The UAE announced that a phone call would be made between its Foreign Minister Abdullah bin Zayed and the US special envoy on Iran, Robert Malley.

The call took place after the new US Secretary of State Anthony Blinken refused to receive a phone call from Abdullah bin Zayed.

Informed sources said that the UAE regime is more comfortable with the Biden administration’s increasing neglect.

A few days ago, the Biden administration shocked the UAE by cancelling a new President Donald Trump’s recent decision in favor of Abu Dhabi.

The White House said Biden intends to maintain customs duties on aluminum imports from the UAE.

This is in retreat from a step taken by former President Donald Trump to end the fees on the last day of his presidency.
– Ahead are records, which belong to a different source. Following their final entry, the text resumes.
Lemma keeps_link_me me : keeps (link_me me).
Proof. unfold link_me. keeps_solve. Qed.
Lemma keeps_monitor_me me : keeps (monitor_me me).
Proof. unfold monitor_me. keeps_solve. Qed.
#[local] Hint Resolve keeps_link_me keeps_monitor_me : lapin.

(** ** The node *)

Lemma keeps_start bound refuses : keeps (start bound refuses).
Proof.
  assert (∀ id b, core_ok (fresh_core id b refuses)) as Hco by (intros id b; by split).
  intros s Hs. apply does_get. destruct (_started s); [by apply keeps_ret|]. destruct bound as [e|e|id].
  - by apply keeps_raise.
  - apply does_then; [|intros _; apply keeps_raise]. apply sound_view; [done|done|]. intros co [= <-]. by right.
  - apply sound_view; [done|done|]. intros co [= <-]. by right.
Qed.

Lemma keeps_remove_waiter p i : keeps (remove_waiter p i).
Proof.
  apply keeps_modify; intros s; (destruct (_peer_waiters s !! p); [|done]); by case_bool_decide.
Qed.
#[local] Hint Resolve keeps_remove_waiter : lapin.

Lemma settle_futures_view f is_ : ∀ s,
  view (foldl (settle_future f) s is_) = view s ∧ _core (foldl (settle_future f) s is_) = _core s.
Proof. induction is_ as [|i is_ IH]; intros s; simpl; [done|]. by destruct (IH (settle_future f s i)) as [-> ->]. Qed.

Lemma keeps_stop_end : keeps stop_end.
Proof.
  intros s Hs. unfold does, stop_end. cbn [modify snd].
  set (s1 := s <| _core := None |> <| _mailboxes := ∅ |> <| _started := false |>). set (is_ := _ ≫= id).
  eapply (sound_trans _ _ (s <| _mailboxes := ∅ |>)); [by apply sound_names|].
  destruct (settle_futures_view (FExn node_stopped_exn) is_ s1) as [Hv Hc].
  apply sound_view; [|exact Hv|]; [by apply (so_wf rd s), sound_names|].
  intros co Hco. simpl in Hco. rewrite Hc in Hco. done.
Qed.

Lemma does_spawn_workers sp name is_ : ∀ s, wf s → has_sup s sp → does (spawn_workers sp name is_) s.
Proof.
  induction is_ as [|i is_ IH]; intros s Hs Hsp; [by apply keeps_ret|].
  apply does_bind; [by apply does_spawn|]. intros c s1 Hw1 He1 _. apply (ext_sups _ _ He1) in Hsp.
  apply does_bind; [by apply keeps_send_local|]. intros _ s2 Hw2 He2 _. apply (ext_sups _ _ He2) in Hsp.
  apply does_then; [by apply IH|]. intros cs. apply keeps_ret.
Qed.

Lemma does_spawn_pool sp handler n name cap ex key s :
  wf s → has_sup s sp → does (_spawn_pool sp handler n name cap ex key) s.
Proof.
  intros Hs Hsp. apply does_bind; [by apply keeps_lift|]. intros _ s1 Hw1 He1 _. apply (ext_sups _ _ He1) in Hsp.
  apply does_bind; [by apply does_spawn|]. intros d s2 Hw2 He2 _. apply (ext_sups _ _ He2) in Hsp.
  apply does_then; [by apply does_spawn_workers|]. intros ws. apply keeps_ret.
Qed.

Lemma does_forget {A} (m : M st A) s : does m s → does (forget m) s.
Proof. intros Hm. apply does_then; [done|]. intros a. apply keeps_ret. Qed.

(** A feature: what it sets is not about the heaps, then it spawns. *)
Lemma does_setup f sp s : wf s → has_sup s sp → does (run_api (ASetup f sp)) s.
Proof.
  intros Hs Hsp.
  assert (∀ (m : M st unit) (k : M st cid), keeps m → (∀ s, wf s → has_sup s sp → does k s) →
    ∀ s, wf s → has_sup s sp → does (m ;; k) s) as Hthen.
  { intros m k Hm Hk s0 Hs0 Hsp0. apply does_bind; [by apply Hm|]. intros _ s1 Hw1 He1 _.
    apply Hk; [done|by eapply ext_sups]. }
  destruct f; simpl; apply does_forget; [by apply does_spawn..| | |].
  all: repeat (apply Hthen; [by apply keeps_modify|intros ? ? ?| done|done]).
  all: by apply does_spawn.
Qed.

(** The mailboxes that a step may take messages from. *)
Definition reads_of (l : step) (s : st) (q : qid) : Prop :=
  match l with
  | SDrive t _ => reads_mailbox s t q
  | SApi (AAskEnd _ q' | AStream _ _ q') => q = q'
  | _ => False
  end.

Lemma does_run_api a s : wf s → valid (SApi a) s → (∀ q, reads_of (SApi a) s q → rd q) → does (run_api a) s.
Proof.
  intros Hs Hv Hrd.
  destruct a; simpl in Hv, Hrd;
    try (match goal with |- does ?m s => assert (keeps m) as Hk; [|exact (Hk s Hs)] end;
      unfold run_api, forget, cancel_child, shutdown, link, unlink, trap_exit, monitor, demonitor, join_group,
        leave_group, group_me, register_name, unregister_name, registry_me, reply, send_stream, on_event,
        stop_begin, connect_peer_begin, connect_peer_end, forget_peer, pool_stop_begin, pool_stop_end; by keeps_solve).
  - by apply does_forget, does_spawn.
  - by apply does_forget, does_spawn_supervisor.
  - apply does_forget, keeps_ask_end; auto.
  - by apply does_setup.
  - by apply keeps_start.
  - apply does_forget, keeps_stream_loop; auto.
  - by apply does_forget, does_spawn_pool.
Qed.

Lemma does_run_step l s : wf s → valid l s → (∀ q, reads_of l s q → rd q) → does (run_step l) s.
Proof.
  intros Hs Hv Hrd. destruct l; simpl in *.
  - by apply keeps_step_child.
  - by apply does_step_driver.
  - by apply keeps_fire_timer.
  - by apply keeps_run_job.
  - by apply does_run_api.
  - by apply keeps_deliver_callback.
  - by apply keeps_on_core_event.
  - by apply keeps_link_actor.
  - by apply keeps_monitor_actor.
  - by apply keeps_groups_actor.
  - by apply keeps_registry_actor.
  - apply keeps_with_core; [by apply core_keeps_peers|done].
  - apply keeps_with_core; [apply core_keeps_refuses|done].
  - apply keeps_with_core; [apply core_keeps_ids|done].
  - apply keeps_with_core; [apply core_keeps_transmit|done].
  - by apply keeps_stop_end.
Qed.

End operations.

(** ** Every reachable state *)

Section reachable.
Context {codec : PayloadCodec}.

Lemma wf_init id capacity : wf (Node_init id capacity).
Proof.
  split; simpl; try (intros *; by rewrite lookup_empty).
  - split; by intros x [? H].
  - apply map_Forall_empty.
  - done.
Qed.

Lemma step_sound l s : wf s → valid l s → sound (reads_of l s) s (exec (run_step l) s).
Proof. intros Hs Hv. by apply does_run_step. Qed.

Lemma reachable_typed s : reachable s → wf s.
Proof.
  induction 1 as [id capacity bound refuses|s l _ IH Hv].
  - apply (so_wf (λ _, False) (Node_init id capacity)), keeps_start, wf_init.
  - by apply (so_wf _ _ _ (step_sound l s IH Hv)).
Qed.

(** (C8) Type soundness of the heaps.  In every state that a node can reach,
    in whatever order its tasks, timers, messages, connections and calls come:
    every reference leads to an object of the kind it is used as.  A registered
    name and an actor child, also one that waits to be restarted, have a
    mailbox; a live name leads to the actor of that name; the tasks, drivers
    and nested supervisors that child records hold exist and run that child;
    the children of a supervisor are distinct and exist; what a suspended task
    waits for exists and fits its kind; bounded mailboxes are within their
    bounds; the frames that wait to be sent name their peer as the core writes
    it, hold wire values and have numbers and correlation ids of 64 bits; and no
    identity is given out twice. *)
Theorem reachable_wf s : reachable s → wf s.
Proof. apply reachable_typed. Qed.


End reachable.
Trump said on January 20 that he would exempt the UAE from 10 percent customs duties imposed on most aluminum imports in 2018, adding that the two countries had reached a quota agreement that would limit aluminum imports.

The waiver was due to take effect on Wednesday.
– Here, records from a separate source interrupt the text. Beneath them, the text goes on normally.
(* ===== verification/PoolLife.v ===== *)
(** * The life of a worker pool

    [_PoolSpawn] and [Supervisor._spawn_pool] of [src/lapinbeam/supervisor.py]
    and [PoolRef] of [src/lapinbeam/refs.py], on the node that hosts the pool:
    what spawning leaves behind, asking many workers at once with [map], and
    stopping. *)

From stdpp Require Import pretty.
From S2P Require Import Prelude Values NodeId Actors State PeerEvents Asyncio Node NodeProps Links.
From S2P Require Import Supervisor SupervisorProps SupervisorGroup Refs Pool.

(** ** [PoolRef] *)

Record pool_ref := PoolRef {
  pr_name : string;
  pr_dispatcher : cid;
  pr_workers : list cid;
  pr_supervisor : option sid
}.

(** [size] *)
Definition pool_size (r : pool_ref) : nat := length (pr_workers r).

(** A computation whose exception is kept, as in the task that runs it. *)
Definition attempt {A} (m : M st A) : M st (exn + A) := λ s, let '(r, s') := m s in (inr r, s').

(** [asyncio.gather]: [order] is the order in which its awaitables end. *)
Definition gather {A} (return_exceptions : bool) (order : list nat) (rs : list (exn + A)) : exn + list (exn + A) :=
  if return_exceptions then inr rs
  else
    match omap (λ i, match rs !! i with Some (inl e) => Some e | _ => None end) order with
    | e :: _ => inl e
    | [] => inr rs
    end.

Section poolref.
Context {codec : PayloadCodec}.

(** [send], [ask] and [ask_stream] address the dispatcher. *)
Definition pool_send (r : pool_ref) (msg : pyval) (rt : option string) (corr : option Z) : M st unit :=
  ref_send (ActorRef (pr_name r)) msg rt corr.

Definition pool_ask (r : pool_ref) (n : N) (msg : pyval) : M st qid :=
  ask_begin (ActorRef (pr_name r)) n 1 msg.

(** [map], up to the waiting and from there: the asks of [gather] run one after
    the other to their waits, numbered from [n] on. *)
Fixpoint map_begin (r : pool_ref) (n : N) (items : list pyval) : M st (list (exn + qid)) :=
  match items with
  | [] => ret []
  | item :: rest =>
      let! a := attempt (pool_ask r n item) in
      let! rs := map_begin r (N.succ n) rest in
      ret (a :: rs)
  end.

Fixpoint map_end (n : N) (asks : list (exn + qid)) : M st (list (exn + pyval)) :=
  match asks with
  | [] => ret []
  | a :: rest =>
      let! v := match a with
                | inl e => ret (inl e)
                | inr q => attempt (ask_end n q)
                end in
      let! vs := map_end (N.succ n) rest in
      ret (v :: vs)
  end.

(** [stop] up to its [await gather(...)], and the rest. *)
Definition stop_pool (r : pool_ref) : M st (list tid) := pool_stop_begin (pr_dispatcher r) (pr_workers r).
Definition stopped_pool (r : pool_ref) : M st unit :=
  match pr_supervisor r with
  | Some sp => pool_stop_end sp (pr_dispatcher r) (pr_workers r)
  | None => ret tt
  end.

(** ** [_PoolSpawn] *)

Record pool_spawn := PoolSpawn {
  ps_supervisor : sid;
  ps_handler : pool_handler;
  ps_n_workers : nat;
  ps_name : string;
  ps_queue_capacity : option nat;
  ps_executor : option string;
  ps_key : option (pyval → exn + Z);
  ps_pool : option (pool * pool_ref)
}.

(** [_build], which [__await__] and [__aenter__] call. *)
Definition pool_build (x : pool_spawn) : M st (pool * pool_ref * pool_spawn) :=
  match ps_pool x with
  | Some r => ret (r, x)
  | None =>
      let! pdw := _spawn_pool (ps_supervisor x) (ps_handler x) (ps_n_workers x) (ps_name x)
                    (ps_queue_capacity x) (ps_executor x) (ps_key x) in
      let '(p, d, ws) := pdw in
      let r := (p, PoolRef (ps_name x) d ws (Some (ps_supervisor x))) in
      ret (r, PoolSpawn (ps_supervisor x) (ps_handler x) (ps_n_workers x) (ps_name x)
                (ps_queue_capacity x) (ps_executor x) (ps_key x) (Some r))
  end.

(** [__aexit__] up to its [await]. *)
Definition pool_aexit (x : pool_spawn) : M st (list tid) :=
  match ps_pool x with
  | Some (_, r) => stop_pool r
  | None => ret []
  end.

(** ** Names *)

Lemma append_suffix_inj (t a : string) : ∀ b, a +:+ t = b +:+ t → a = b.
Proof.
  assert (∀ x y, String.length (x +:+ y) = String.length x + String.length y) as Hlen.
  { intros x y. induction x as [|c x IH]; simpl; [done|]. by rewrite IH. }
  induction a as [|c a IH]; intros [|c' b] H; simpl in H.
  - done.
  - apply (f_equal String.length) in H. rewrite !Hlen /= in H. lia.
  - apply (f_equal String.length) in H. rewrite !Hlen /= in H. lia.
  - injection H as -> H. f_equal. by apply IH.
Qed.

Lemma ask_name_inj n m : ask_name n = ask_name m → n = m.
Proof. unfold ask_name. intros H%String.app_inj%append_suffix_inj. by apply pretty_N_inj in H. Qed.

Lemma worker_name_inj name i j : worker_name name i = worker_name name j → i = j.
Proof.
  unfold worker_name. intros H%String.app_inj%String.app_inj%String.app_inj%append_suffix_inj. by apply pretty_nat_inj in H.
Qed.

(** ** Spawning *)

Definition start_message (me : string) : envelope :=
  (PDict [("start", PBool true)], MessageMeta (Some me) None None None).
Shortly after declaring the UAE a “major security partner” and signing an agreement to sell 50 F-35 fighter jets, Trump granted the waiver.

Last week, the Biden administration said it would temporarily suspend this and other agreements for review.

On Monday night, the White House decision said the aluminum tariffs would be more effective in protecting domestic producers from the “untested quota” announced by Trump.

Biden said, “In my view, the available evidence indicates that imports from the UAE are still replacing domestic production and thus threatening to harm our national security.”

“I think it is necessary and appropriate in light of our national security interests that we keep at this time the customs duties applied to aluminum imports from the United Arab Emirates,” he added.

A White House spokeswoman said reversing Trump’s decision should not be seen as a “detriment of the close diplomatic relationship between the United States and the UAE,” but rather part of a broader review of the previous administration’s trade policies, including tariffs.

She added, “President Biden’s priority is to re-establish a smart process for making foreign and trade policy on the basis of deliberative economic analysis and a strategy that guarantees equal opportunities for the American worker to compete internationally.”

Biden said Trump imposed tariffs for the first time in 2018 to revive stalled aluminum facilities, open smelters and closed factories, and increase domestic production by reducing the United States’ dependence on foreign producers, adding that this need remains.

He stated that the US Commerce Department could have granted waivers to Emirati producers if it found that local producers were not harmed. Instead, they rejected 32 of the 33 exemption requests from Emirati producers before Trump’s decision.

The White House said that the US data also showed a 25% decline in aluminum imports from the UAE after the duties, compared to a 22% increase in domestic aluminium production during 2019, before the Coronavirus pandemic.

According to data from the US Trade Representative’s office, total aluminum imports from the UAE amounted to $1.3 billion in 2019.